What to work on
Word for word, retype the lines from the one containing "Definition Q2 : Z := 2." to the last line of the data below, both ends included.

Working data

━━━━━━━━━━━━━━━━━━━━

(** * mpi-fsm: distributed finite state machines over MPI

    A shallow embedding of [src/mpi-fsm-2.c] (root broadcasts a fixed number
    of random symbols) and [src/mpi-fsm-4.c] (root broadcasts until it has
    counted [num_nodes-1] acknowledgments), and the properties of the
    coordination protocol proved about them.

    Modelling conventions
    - a C [int] is a [Z]; the two operations that could leave the 32-bit
      range ([++ACK_COUNT], [num_nodes-1]) go through [int_wrap], while
      [++done] only ever takes 0 to 1, after which the loop is left;
    - an array read [a[i]] is [index a i : option _]; [None] is an access
      outside the array (undefined in C);
    - the MPI calls are the only effects.  A process is a function of what
      the transport hands it (the buffers it receives, the result of each
      probe, the value of each [rand()] call) and returns its final local
      state together with the chronological list of MPI events it issued;
    - [printf] output is not modelled. *)

From Stdlib Require Import ZArith List Lia Bool.
Import ListNotations.
Open Scope Z_scope.

(** ** C integers *)

Definition INT_MAX : Z := 2147483647.
Definition INT_MIN : Z := -2147483648.

(** Two's complement reduction of a mathematical integer to a 32-bit int. *)
Definition int_wrap (z : Z) : Z := (z + 2147483648) mod 4294967296 - 2147483648.

(** [a[i]] for an array held as a list. *)
Definition index {T : Type} (a : list T) (i : Z) : option T :=
  if i <? 0 then None else nth_error a (Z.to_nat i).

(** ** Alphabet, states and transition matrices

    These declarations are textually the same in both source files, except
    for [ACK], which only mpi-fsm-4.c has. *)

Definition ROOT : Z := 0.
Definition MSG_SIZE : Z := 100.

Definition NUM_SYMBOLS : Z := 3.
Definition A : Z := 0.
Definition B : Z := 1.
Definition C : Z := 2.
Definition ACK : Z := 3.

Definition R0 : Z := 0.
Definition Q0 : Z := 0.
Definition Q1 : Z := 1.
Definition Q2 : Z := 2.
Definition Q3 : Z := 3.

Definition DELTA_PROC : list (list Z) :=
  [ [Q1; Q0; Q0];
    [Q1; Q2; Q1];
    [Q2; Q2; Q3];
    [Q3; Q3; Q3] ].

Definition next_state_proc (state symbol : Z) : option Z :=
  match index DELTA_PROC state with
  | Some row => index row symbol
  | None => None
  end.

Definition DELTA_ROOT : list (list Z) := [ [R0; R0; R0] ].

Definition next_state_root (state symbol : Z) : option Z :=
  match index DELTA_ROOT state with
  | Some row => index row symbol
  | None => None
  end.

(** [get_random_msg] is [rand() % NUM_SYMBOLS]; [r] is the value the call to
    [rand()] returned.  C's [%] truncates towards zero: [Z.rem]. *)
Definition get_random_msg (r : Z) : Z := Z.rem r NUM_SYMBOLS.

━━━━━━━━━━━━━━━━━━━━

Exercise solution
Definition Q2 : Z := 2.
Definition Q3 : Z := 3.

Definition DELTA_PROC : list (list Z) :=
  [ [Q1; Q0; Q0];
    [Q1; Q2; Q1];
    [Q2; Q2; Q3];
    [Q3; Q3; Q3] ].

Definition next_state_proc (state symbol : Z) : option Z :=
  match index DELTA_PROC state with
  | Some row => index row symbol
  | None => None
  end.

Definition DELTA_ROOT : list (list Z) := [ [R0; R0; R0] ].

Definition next_state_root (state symbol : Z) : option Z :=
  match index DELTA_ROOT state with
  | Some row => index row symbol
  | None => None
  end.

(** [get_random_msg] is [rand() % NUM_SYMBOLS]; [r] is the value the call to
    [rand()] returned.  C's [%] truncates towards zero: [Z.rem]. *)
Definition get_random_msg (r : Z) : Z := Z.rem r NUM_SYMBOLS.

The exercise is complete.